## Exercise description
Only the lines from the beginning of the data below through the line containing "by apply slot_range." belong in the response, each copied exactly.
[Extracted records Boundary: Start]
Lemma add_spec b q m :
  rep b q ->
  exists b', rep b' (add_queue (cap b) q m) /\ cap b' = cap b /\ bstats b' = bstats b /\
    (batchFirst b', batchSize b') = add_mark b /\
    first b' = (if size b =? cap b then next b (first b) else first b) /\
    forall w, add b m w =
      w1 ← drop_each b (add_drops (cap b) q) w;
      Some (Z.of_nat (length (add_drops (cap b) q)), b', metricAdded b w1).
Proof.
  intros [Hsh Hf Hsz Hle Hl Hv]. pose proof Hsh as [Hc Hlen].
  unfold add_queue, add_drops, add_mark. rewrite Hsz.
  destruct (Z.eqb_spec (Z.of_nat (length q)) (cap b)) as [E|E].
  - destruct q as [|x q]; [simpl in *; lia|]. cbn [length] in *.
    assert (last b = slot (first b) 0 (cap b)) as Hl0.
    { rewrite Hl, E. rewrite <- (Z.add_0_l (cap b)) at 1. by apply slot_lap. }
    assert (rd b (last b) = Some (Some x)) as Hrd
      by (rewrite Hl0, rd_slot, Hv by (done || lia); done).
    destruct (wr_slot b (first b) 0 (Some m)) as (l & Hwr & Hll & Hrot); [done|lia|lia|].
    rewrite Hv in Hrot. simpl in Hrot.
    set (mk := if (last b =? batchFirst b) && (0 <? batchSize b)
      then (next b (batchFirst b), batchSize b - 1) else (batchFirst b, batchSize b)).
    exists (mkBuffer l (next b (first b)) (next b (last b)) (cap b) (cap b) mk.1 mk.2 (bstats b)).
    assert (next b (first b) = slot (first b) 1 (cap b)) as Hn1
      by (rewrite <- (slot_0 (first b) (cap b)) at 1 by done; by apply next_slot).
    split_and!; try done.
    + constructor; simpl; rewrite ?drop_0, ?length_app; simpl; try lia.
      * split; simpl; lia.
      * rewrite Hn1. by apply slot_range.
      * rewrite Hl0, next_slot, Hn1, slot_slot by done.
        rewrite <- (slot_lap (first b) (0 + 1)) by done. f_equal. lia.
      * unfold view. simpl. rewrite Hn1, (rotate_slot _ _ _ (cap b)) by lia.
        rewrite Hrot. change (Z.to_nat 1) with 1%nat. rewrite rotate_1_cons, fmap_app.
        replace (Z.to_nat (cap b) - S (length q))%nat with 0%nat by lia.
        replace (Z.to_nat (cap b) - (length q + 1))%nat with 0%nat by lia.
        simpl. by rewrite !app_nil_r.
    + simpl. symmetry. apply surjective_pairing.
    + intros w. unfold add. rewrite Hsz, (proj2 (Z.eqb_eq _ _) E), Hrd.
      cbn [mbind option_bind drop_each take].
      destruct (metricDropped b (Some x) w) as [w1|]; [|done]. cbn [mbind option_bind].
      unfold mk. destruct ((last b =? batchFirst b) && (0 <? batchSize b)); simpl;
        unfold wr in *; simpl in *; rewrite <- Hl0 in Hwr;
        (case_match; [|done]); injection Hwr as <-; simpl;
        rewrite Hsz, (proj2 (Z.eqb_eq _ _) E);
        unfold next, set_size, set_first, set_last, set_buf, set_batch, min; simpl;
        rewrite Hsz, (proj2 (Z.ltb_lt (cap b) _)) by lia; done.
  - destruct (wr_slot b (first b) (Z.of_nat (length q)) (Some m)) as (l & Hwr & Hll & Hrot);
      [done|lia|lia|].
    rewrite Hv, Nat2Z.id in Hrot.
    replace (Z.to_nat (cap b) - length q)%nat with (S (Z.to_nat (cap b) - length (q ++ [m])))
      in Hrot by (rewrite length_app; simpl; lia).
    rewrite insert_next_slot in Hrot.
    exists (mkBuffer l (first b) (next b (last b)) (size b + 1) (cap b)
      (batchFirst b) (batchSize b) (bstats b)).
    split_and!; try done.
    + constructor; simpl; rewrite ?length_app; simpl; try lia; try done.
      * split; simpl; lia.
      * rewrite Hl, next_slot by done. f_equal. lia.
      * unfold view. simpl. rewrite Hrot, length_app. done.
    + intros w. unfold add. rewrite Hsz, (proj2 (Z.eqb_neq _ _) E).
      cbn [mbind option_bind drop_each]. rewrite Hl, Hwr. cbn [mbind option_bind].
      unfold set_last, set_size, set_buf, min; simpl. rewrite Hsz, (proj2 (Z.eqb_neq _ _) E).
      simpl. rewrite ?Hsz, (proj2 (Z.ltb_ge (cap b) _)) by lia. by rewrite ?Hsz, <- ?Hl.
Qed.
Lemma adds_admitted ms r w :
  (fun x => (x.1.1, x.1.2)) <$> adds ms r w =
  g ← agg_adds (omap (admitted (Config r) (periodStart r) (periodEnd r)) ms) (agg r);
  Some ((fun m => Select (CFilter (Config r)) (base m) && DropOriginal (Config r)) <$> ms, set_agg g r).
Proof.
  revert r w. induction ms as [|m ms IH]; intros r w; [by destruct r|].
  cbn [adds]. pose proof (Add_admitted m r w) as Ha.
  assert (omap (admitted (Config r) (periodStart r) (periodEnd r)) (m :: ms) =
    option_list (admitted (Config r) (periodStart r) (periodEnd r) m) ++
    omap (admitted (Config r) (periodStart r) (periodEnd r)) ms) as ->
    by (simpl; by destruct (admitted _ _ _ m)).
  rewrite agg_adds_app.
  destruct (agg_adds (option_list _) (agg r)) as [g|]; destruct (Add m r w) as [[[d r1] w1]|]; try done.
  simpl in Ha. injection Ha as -> ->. binds. specialize (IH (set_agg g r) w1). simpl in IH |- *.
  destruct (adds ms (set_agg g r) w1) as [[[ds r2] w2]|]; simpl in *;
    destruct (agg_adds _ g) as [g'|]; simpl in *; try done.
  by injection IH as -> ->.
Qed.

(** C38: a running aggregator computes, for each window in turn, the aggregate of
    exactly the selected metrics with a field left whose time is between the
    window's start less the grace period and its end plus the delay; windows
    follow one another without gap, each one period long, the plugin starts each
    from its reset state, and the original of a metric is dropped iff it is
    selected and the configuration says so. *)
Theorem Aggregator_windows (rs : list (list tmetric * Z)) (r : RunningAggregator) (w : W) :
  (fun x => x.1.1) <$> rounds rs r w =
  window_outputs rs (Config r) (periodStart r) (periodEnd r) (agg r).
Proof.
  revert r w. induction rs as [|[ms now] rs IH]; intros r w; [done|]. cbn [rounds window_outputs].
  pose proof (adds_admitted ms r w) as Ha.
  destruct (adds ms r w) as [[[ds r1] w1]|]; simpl in Ha;
    destruct (agg_adds _ (agg r)) as [g|]; simpl in Ha; try done.
  injection Ha as -> ->. binds. unfold Push, push. simpl.
  destruct (agg_Push now g) as [[calls g']|]; [|done]. simpl.
  set (r2 := set_agg _ _). set (w2 := stat_Incr _ _ w1). specialize (IH r2 w2). simpl in IH.
  destruct (rounds rs r2 w2) as [[[outs r3] w3]|]; simpl in IH |- *; rewrite <- IH; done.
Qed.
End AggregatorClaims.
Definition Add (m : metric) (b : BasicStats) : BasicStats :=
  let i := HashID m in
  match cache b !! i with
  | None =>
    let a := mkAgg (foldl first_field ∅ (fields m)) (name m) (Tags m) in
    mkBasic (<[i := a]> (cache b)) (statsConfig b)
  | Some a =>
    let a := mkAgg (foldl next_field (afields a) (fields m)) (aname a) (atags a) in
    mkBasic (<[i := a]> (cache b)) (statsConfig b)
  end.

(** The fields reported for one field of an aggregate. *)
Definition put (b : bool) (k : string) (v : float64) (fs : gmap string GoVal) : gmap string GoVal :=
  if b then <[k := GoScalar (SFloat64 v)]> fs else fs.
Definition report (c : configuredStats) (fs : gmap string GoVal) (kv : string * basicstats) : gmap string GoVal :=
  let k := kv.1 in let v := kv.2 in
  let fs := put (cs_count c) (k +:+ "_count") (bs_count v) fs in
  let fs := put (cs_min c) (k +:+ "_min") (bs_min v) fs in
  let fs := put (cs_max c) (k +:+ "_max") (bs_max v) fs in
  let fs := put (cs_mean c) (k +:+ "_mean") (bs_mean v) fs in
  let fs := put (cs_sum c) (k +:+ "_sum") (bs_sum v) fs in
  if f_gtb (bs_count v) f_one then
    let variance := f_div (bs_M2 v) (f_sub (bs_count v) f_one) in
    let fs := put (cs_variance c) (k +:+ "_s2") variance fs in
    let fs := put (cs_stdev c) (k +:+ "_stdev") (f_sqrt variance) fs in
    let fs := put (cs_diff c) (k +:+ "_diff") (bs_diff v) fs in
    put (cs_non_negative_diff c && f_geb (bs_diff v) f_zero) (k +:+ "_non_negative_diff") (bs_diff v) fs
  else fs.

Definition push_one (c : configuredStats) (a : aggregate) : list AccCall :=
  let fs := foldl (report c) ∅ (range_map (afields a)) in
  if decide (fs = ∅) then [] else [CallFields (aname a) fs (atags a) Untyped None].

Definition Push (b : BasicStats) : list AccCall :=
  range_map (cache b) ≫= fun ia => push_one (statsConfig b) ia.2.
End BasicStats.

#[export] Instance basicstats_agg `{MapRange} : Aggregator BasicStats :=
  {| agg_Add := fun m g => Some (Add m g); agg_Push := fun _ g => Some (Push g, g);
     agg_Reset := Reset |}.
End BasicStats.

(** ** Properties *)

(** The values of field [k] in the series [i], in order. *)
Definition series_values (i : Z) (k : string) (ms : list metric) : list float64 :=
  omap (fun m => if decide (HashID m = i) then v ← Fields m !! k; convert v else None) ms.

Section AggProps.
Context `{MapRange}.

(** *** minmax *)

Definition mm_step (o : option MinMax.minmax) (fv : float64) : option MinMax.minmax :=
  Some match o with
  | None => MinMax.mkMM fv fv
  | Some t =>
    if f_ltb fv (MinMax.mm_min t) then MinMax.mkMM fv (MinMax.mm_max t)
    else if f_gtb fv (MinMax.mm_max t) then MinMax.mkMM (MinMax.mm_min t) fv
    else t
  end.

Definition mm_fields (mm : MinMax.MinMax) (i : Z) (k : string) : option MinMax.minmax :=
  a ← MinMax.cache mm !! i; MinMax.afields a !! k.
[Extracted records Boundary: End]
## Reply to the task
Lemma add_spec b q m :
  rep b q ->
  exists b', rep b' (add_queue (cap b) q m) /\ cap b' = cap b /\ bstats b' = bstats b /\
    (batchFirst b', batchSize b') = add_mark b /\
    first b' = (if size b =? cap b then next b (first b) else first b) /\
    forall w, add b m w =
      w1 ← drop_each b (add_drops (cap b) q) w;
      Some (Z.of_nat (length (add_drops (cap b) q)), b', metricAdded b w1).
Proof.
  intros [Hsh Hf Hsz Hle Hl Hv]. pose proof Hsh as [Hc Hlen].
  unfold add_queue, add_drops, add_mark. rewrite Hsz.
  destruct (Z.eqb_spec (Z.of_nat (length q)) (cap b)) as [E|E].
  - destruct q as [|x q]; [simpl in *; lia|]. cbn [length] in *.
    assert (last b = slot (first b) 0 (cap b)) as Hl0.
    { rewrite Hl, E. rewrite <- (Z.add_0_l (cap b)) at 1. by apply slot_lap. }
    assert (rd b (last b) = Some (Some x)) as Hrd
      by (rewrite Hl0, rd_slot, Hv by (done || lia); done).
    destruct (wr_slot b (first b) 0 (Some m)) as (l & Hwr & Hll & Hrot); [done|lia|lia|].
    rewrite Hv in Hrot. simpl in Hrot.
    set (mk := if (last b =? batchFirst b) && (0 <? batchSize b)
      then (next b (batchFirst b), batchSize b - 1) else (batchFirst b, batchSize b)).
    exists (mkBuffer l (next b (first b)) (next b (last b)) (cap b) (cap b) mk.1 mk.2 (bstats b)).
    assert (next b (first b) = slot (first b) 1 (cap b)) as Hn1
      by (rewrite <- (slot_0 (first b) (cap b)) at 1 by done; by apply next_slot).
    split_and!; try done.
    + constructor; simpl; rewrite ?drop_0, ?length_app; simpl; try lia.
      * split; simpl; lia.
      * rewrite Hn1. by apply slot_range.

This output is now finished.